__EXERCISE AIM__. Which lines below fall between the one containing "(** [x / y]; a finite" and the one containing "(** Element [i]"? Repeat them exactly, counting both of those lines, and add nothing else.

:: INPUT RECORDS ::

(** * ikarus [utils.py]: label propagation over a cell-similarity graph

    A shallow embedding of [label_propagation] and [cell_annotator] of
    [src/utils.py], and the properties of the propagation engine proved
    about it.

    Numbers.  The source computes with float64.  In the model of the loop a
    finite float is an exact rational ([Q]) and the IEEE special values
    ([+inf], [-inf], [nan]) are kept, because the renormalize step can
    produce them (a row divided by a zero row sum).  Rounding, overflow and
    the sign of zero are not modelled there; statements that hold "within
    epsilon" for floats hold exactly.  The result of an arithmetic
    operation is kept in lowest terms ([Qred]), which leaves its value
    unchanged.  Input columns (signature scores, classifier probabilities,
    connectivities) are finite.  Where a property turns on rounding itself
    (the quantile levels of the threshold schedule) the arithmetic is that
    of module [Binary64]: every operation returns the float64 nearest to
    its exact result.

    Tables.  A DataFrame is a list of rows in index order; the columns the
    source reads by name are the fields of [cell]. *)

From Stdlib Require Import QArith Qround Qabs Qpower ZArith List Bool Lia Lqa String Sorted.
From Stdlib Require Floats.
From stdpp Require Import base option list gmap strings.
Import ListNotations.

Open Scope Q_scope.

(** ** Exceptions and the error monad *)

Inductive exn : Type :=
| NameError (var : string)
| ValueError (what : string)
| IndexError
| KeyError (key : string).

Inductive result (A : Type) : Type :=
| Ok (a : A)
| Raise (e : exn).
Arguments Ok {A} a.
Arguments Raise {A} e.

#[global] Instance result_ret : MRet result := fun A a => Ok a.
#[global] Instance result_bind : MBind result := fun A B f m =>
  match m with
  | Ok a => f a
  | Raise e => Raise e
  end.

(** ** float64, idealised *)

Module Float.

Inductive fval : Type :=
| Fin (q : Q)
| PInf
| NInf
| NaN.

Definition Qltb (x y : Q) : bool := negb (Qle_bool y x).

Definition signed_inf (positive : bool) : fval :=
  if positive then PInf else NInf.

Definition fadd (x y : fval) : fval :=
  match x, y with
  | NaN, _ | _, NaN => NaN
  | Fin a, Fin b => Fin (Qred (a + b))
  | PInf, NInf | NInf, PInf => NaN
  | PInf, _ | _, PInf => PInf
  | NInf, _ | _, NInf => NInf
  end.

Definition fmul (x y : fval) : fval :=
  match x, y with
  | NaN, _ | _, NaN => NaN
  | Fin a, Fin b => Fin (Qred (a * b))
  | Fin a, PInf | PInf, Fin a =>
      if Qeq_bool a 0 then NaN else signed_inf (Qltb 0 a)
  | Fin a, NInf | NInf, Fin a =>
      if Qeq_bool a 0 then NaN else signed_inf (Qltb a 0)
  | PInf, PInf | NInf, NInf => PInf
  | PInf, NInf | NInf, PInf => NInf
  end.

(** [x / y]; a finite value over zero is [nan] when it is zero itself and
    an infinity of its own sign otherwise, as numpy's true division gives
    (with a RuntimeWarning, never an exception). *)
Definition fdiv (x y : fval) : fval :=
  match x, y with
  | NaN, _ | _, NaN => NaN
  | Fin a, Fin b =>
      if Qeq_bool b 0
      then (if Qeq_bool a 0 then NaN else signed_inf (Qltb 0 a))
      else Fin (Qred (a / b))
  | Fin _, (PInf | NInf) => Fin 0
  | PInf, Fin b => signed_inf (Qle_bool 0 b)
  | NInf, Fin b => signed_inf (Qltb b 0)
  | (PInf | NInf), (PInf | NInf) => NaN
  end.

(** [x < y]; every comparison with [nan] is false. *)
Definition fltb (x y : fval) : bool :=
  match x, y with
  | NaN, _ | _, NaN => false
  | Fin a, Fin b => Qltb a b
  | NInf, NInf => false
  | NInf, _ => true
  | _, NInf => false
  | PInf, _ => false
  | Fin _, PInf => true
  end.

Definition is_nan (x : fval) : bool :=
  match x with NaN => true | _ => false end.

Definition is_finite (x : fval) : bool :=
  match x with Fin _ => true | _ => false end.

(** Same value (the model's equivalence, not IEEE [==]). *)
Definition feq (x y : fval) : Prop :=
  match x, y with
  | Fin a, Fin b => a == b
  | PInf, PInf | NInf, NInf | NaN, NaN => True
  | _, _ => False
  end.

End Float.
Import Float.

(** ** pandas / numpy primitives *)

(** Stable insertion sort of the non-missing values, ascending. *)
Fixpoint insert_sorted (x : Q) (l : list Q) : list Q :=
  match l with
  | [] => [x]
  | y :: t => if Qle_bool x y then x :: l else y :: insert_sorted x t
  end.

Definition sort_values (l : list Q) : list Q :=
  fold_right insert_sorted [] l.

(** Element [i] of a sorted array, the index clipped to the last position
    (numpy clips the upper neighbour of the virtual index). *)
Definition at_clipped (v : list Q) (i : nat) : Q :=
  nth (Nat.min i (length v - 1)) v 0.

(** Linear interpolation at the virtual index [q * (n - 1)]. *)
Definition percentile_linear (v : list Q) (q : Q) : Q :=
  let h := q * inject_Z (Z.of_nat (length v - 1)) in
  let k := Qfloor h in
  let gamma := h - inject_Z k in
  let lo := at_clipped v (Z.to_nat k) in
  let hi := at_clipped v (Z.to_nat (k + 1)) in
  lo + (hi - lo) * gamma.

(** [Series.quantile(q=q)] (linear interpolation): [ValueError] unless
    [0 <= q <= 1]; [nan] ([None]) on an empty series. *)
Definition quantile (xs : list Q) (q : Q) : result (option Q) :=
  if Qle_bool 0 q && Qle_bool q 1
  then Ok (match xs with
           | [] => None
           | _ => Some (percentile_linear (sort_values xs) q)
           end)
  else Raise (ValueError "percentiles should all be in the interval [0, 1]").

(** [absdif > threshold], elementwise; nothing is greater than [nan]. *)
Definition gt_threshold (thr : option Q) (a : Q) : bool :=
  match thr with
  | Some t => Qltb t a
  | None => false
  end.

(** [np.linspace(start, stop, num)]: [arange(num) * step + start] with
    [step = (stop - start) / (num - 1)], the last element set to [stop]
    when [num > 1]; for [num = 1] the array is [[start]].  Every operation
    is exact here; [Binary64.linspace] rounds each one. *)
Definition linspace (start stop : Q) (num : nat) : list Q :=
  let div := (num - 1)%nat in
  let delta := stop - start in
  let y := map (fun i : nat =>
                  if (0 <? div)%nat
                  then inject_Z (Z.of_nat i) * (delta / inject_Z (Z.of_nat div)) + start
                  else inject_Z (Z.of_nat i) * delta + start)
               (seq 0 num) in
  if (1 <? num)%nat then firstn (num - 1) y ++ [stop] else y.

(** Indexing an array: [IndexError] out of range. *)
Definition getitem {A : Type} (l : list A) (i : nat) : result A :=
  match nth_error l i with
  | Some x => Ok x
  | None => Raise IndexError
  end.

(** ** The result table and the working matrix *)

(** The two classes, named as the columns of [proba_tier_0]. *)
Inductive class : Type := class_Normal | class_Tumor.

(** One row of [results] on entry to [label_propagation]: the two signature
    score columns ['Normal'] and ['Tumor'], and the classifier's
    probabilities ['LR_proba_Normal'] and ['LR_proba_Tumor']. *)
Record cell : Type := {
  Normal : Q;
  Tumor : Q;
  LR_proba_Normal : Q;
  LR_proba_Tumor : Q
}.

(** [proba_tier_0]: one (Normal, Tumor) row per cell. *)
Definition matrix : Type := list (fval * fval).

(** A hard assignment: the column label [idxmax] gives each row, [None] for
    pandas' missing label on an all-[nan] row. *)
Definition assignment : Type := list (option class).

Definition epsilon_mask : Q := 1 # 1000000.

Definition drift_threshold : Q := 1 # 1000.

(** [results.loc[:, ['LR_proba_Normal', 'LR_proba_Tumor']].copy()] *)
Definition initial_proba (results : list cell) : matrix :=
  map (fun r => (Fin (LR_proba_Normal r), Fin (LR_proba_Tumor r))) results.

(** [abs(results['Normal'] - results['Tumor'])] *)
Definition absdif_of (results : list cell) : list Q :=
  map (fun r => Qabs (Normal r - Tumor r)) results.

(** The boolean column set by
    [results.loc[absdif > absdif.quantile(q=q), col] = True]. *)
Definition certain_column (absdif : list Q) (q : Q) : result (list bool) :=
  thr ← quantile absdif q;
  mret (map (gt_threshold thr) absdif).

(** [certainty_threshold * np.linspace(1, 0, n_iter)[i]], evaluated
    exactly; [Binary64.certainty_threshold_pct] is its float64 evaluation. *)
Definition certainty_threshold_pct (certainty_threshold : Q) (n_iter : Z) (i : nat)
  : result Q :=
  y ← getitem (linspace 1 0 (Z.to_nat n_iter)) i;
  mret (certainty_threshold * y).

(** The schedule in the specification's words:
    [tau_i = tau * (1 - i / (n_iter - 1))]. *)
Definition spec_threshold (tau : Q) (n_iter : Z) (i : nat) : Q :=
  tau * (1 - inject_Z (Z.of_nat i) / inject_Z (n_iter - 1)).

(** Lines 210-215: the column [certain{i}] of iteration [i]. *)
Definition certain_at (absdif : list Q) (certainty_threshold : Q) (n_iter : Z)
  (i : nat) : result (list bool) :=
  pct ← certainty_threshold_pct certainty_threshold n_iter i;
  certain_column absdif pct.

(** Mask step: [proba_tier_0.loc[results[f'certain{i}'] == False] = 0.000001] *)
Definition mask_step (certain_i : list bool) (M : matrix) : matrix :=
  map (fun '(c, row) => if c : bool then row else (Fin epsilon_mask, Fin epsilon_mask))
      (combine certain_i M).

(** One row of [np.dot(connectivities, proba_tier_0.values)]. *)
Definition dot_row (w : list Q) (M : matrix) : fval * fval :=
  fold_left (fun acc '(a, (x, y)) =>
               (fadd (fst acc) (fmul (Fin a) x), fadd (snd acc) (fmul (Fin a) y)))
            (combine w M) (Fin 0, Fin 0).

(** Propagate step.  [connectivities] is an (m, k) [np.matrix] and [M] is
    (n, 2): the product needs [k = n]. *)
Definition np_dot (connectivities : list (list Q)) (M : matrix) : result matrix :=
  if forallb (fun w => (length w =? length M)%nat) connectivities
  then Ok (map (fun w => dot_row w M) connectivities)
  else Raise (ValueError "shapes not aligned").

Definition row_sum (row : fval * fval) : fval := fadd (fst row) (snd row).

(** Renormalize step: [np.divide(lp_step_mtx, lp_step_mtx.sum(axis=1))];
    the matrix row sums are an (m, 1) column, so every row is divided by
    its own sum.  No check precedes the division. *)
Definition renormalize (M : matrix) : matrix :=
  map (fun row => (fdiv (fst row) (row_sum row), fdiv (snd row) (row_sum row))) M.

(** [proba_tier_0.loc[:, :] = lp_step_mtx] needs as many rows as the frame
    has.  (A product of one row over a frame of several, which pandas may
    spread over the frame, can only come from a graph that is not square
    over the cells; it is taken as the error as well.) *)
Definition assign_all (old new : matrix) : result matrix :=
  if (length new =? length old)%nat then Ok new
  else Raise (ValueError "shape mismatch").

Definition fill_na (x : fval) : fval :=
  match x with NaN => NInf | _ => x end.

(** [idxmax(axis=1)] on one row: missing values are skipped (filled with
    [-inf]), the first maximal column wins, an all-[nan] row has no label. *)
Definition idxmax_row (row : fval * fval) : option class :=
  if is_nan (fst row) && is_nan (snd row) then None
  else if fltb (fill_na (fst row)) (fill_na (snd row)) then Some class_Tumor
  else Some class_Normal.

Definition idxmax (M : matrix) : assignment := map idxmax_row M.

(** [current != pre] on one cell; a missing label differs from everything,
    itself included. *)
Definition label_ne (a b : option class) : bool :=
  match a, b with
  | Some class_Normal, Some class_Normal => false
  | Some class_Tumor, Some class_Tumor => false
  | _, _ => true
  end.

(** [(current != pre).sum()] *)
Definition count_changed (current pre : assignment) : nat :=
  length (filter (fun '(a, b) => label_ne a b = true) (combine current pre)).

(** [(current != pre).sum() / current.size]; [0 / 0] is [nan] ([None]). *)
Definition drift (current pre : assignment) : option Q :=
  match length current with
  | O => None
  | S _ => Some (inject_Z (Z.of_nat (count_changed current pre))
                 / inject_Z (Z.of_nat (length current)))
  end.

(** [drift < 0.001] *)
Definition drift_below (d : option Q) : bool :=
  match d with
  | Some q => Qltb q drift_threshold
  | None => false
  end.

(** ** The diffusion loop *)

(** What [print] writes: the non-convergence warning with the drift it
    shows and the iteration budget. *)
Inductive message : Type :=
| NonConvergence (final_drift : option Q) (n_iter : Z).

:::

__THE COMPLETED TASK__.
(** [x / y]; a finite value over zero is [nan] when it is zero itself and
    an infinity of its own sign otherwise, as numpy's true division gives
    (with a RuntimeWarning, never an exception). *)
Definition fdiv (x y : fval) : fval :=
  match x, y with
  | NaN, _ | _, NaN => NaN
  | Fin a, Fin b =>
      if Qeq_bool b 0
      then (if Qeq_bool a 0 then NaN else signed_inf (Qltb 0 a))
      else Fin (Qred (a / b))
  | Fin _, (PInf | NInf) => Fin 0
  | PInf, Fin b => signed_inf (Qle_bool 0 b)
  | NInf, Fin b => signed_inf (Qltb b 0)
  | (PInf | NInf), (PInf | NInf) => NaN
  end.

(** [x < y]; every comparison with [nan] is false. *)
Definition fltb (x y : fval) : bool :=
  match x, y with
  | NaN, _ | _, NaN => false
  | Fin a, Fin b => Qltb a b
  | NInf, NInf => false
  | NInf, _ => true
  | _, NInf => false
  | PInf, _ => false
  | Fin _, PInf => true
  end.

Definition is_nan (x : fval) : bool :=
  match x with NaN => true | _ => false end.

Definition is_finite (x : fval) : bool :=
  match x with Fin _ => true | _ => false end.

(** Same value (the model's equivalence, not IEEE [==]). *)
Definition feq (x y : fval) : Prop :=
  match x, y with
  | Fin a, Fin b => a == b
  | PInf, PInf | NInf, NInf | NaN, NaN => True
  | _, _ => False
  end.

End Float.
Import Float.

(** ** pandas / numpy primitives *)

(** Stable insertion sort of the non-missing values, ascending. *)
Fixpoint insert_sorted (x : Q) (l : list Q) : list Q :=
  match l with
  | [] => [x]
  | y :: t => if Qle_bool x y then x :: l else y :: insert_sorted x t
  end.

Definition sort_values (l : list Q) : list Q :=
  fold_right insert_sorted [] l.

(** Element [i] of a sorted array, the index clipped to the last position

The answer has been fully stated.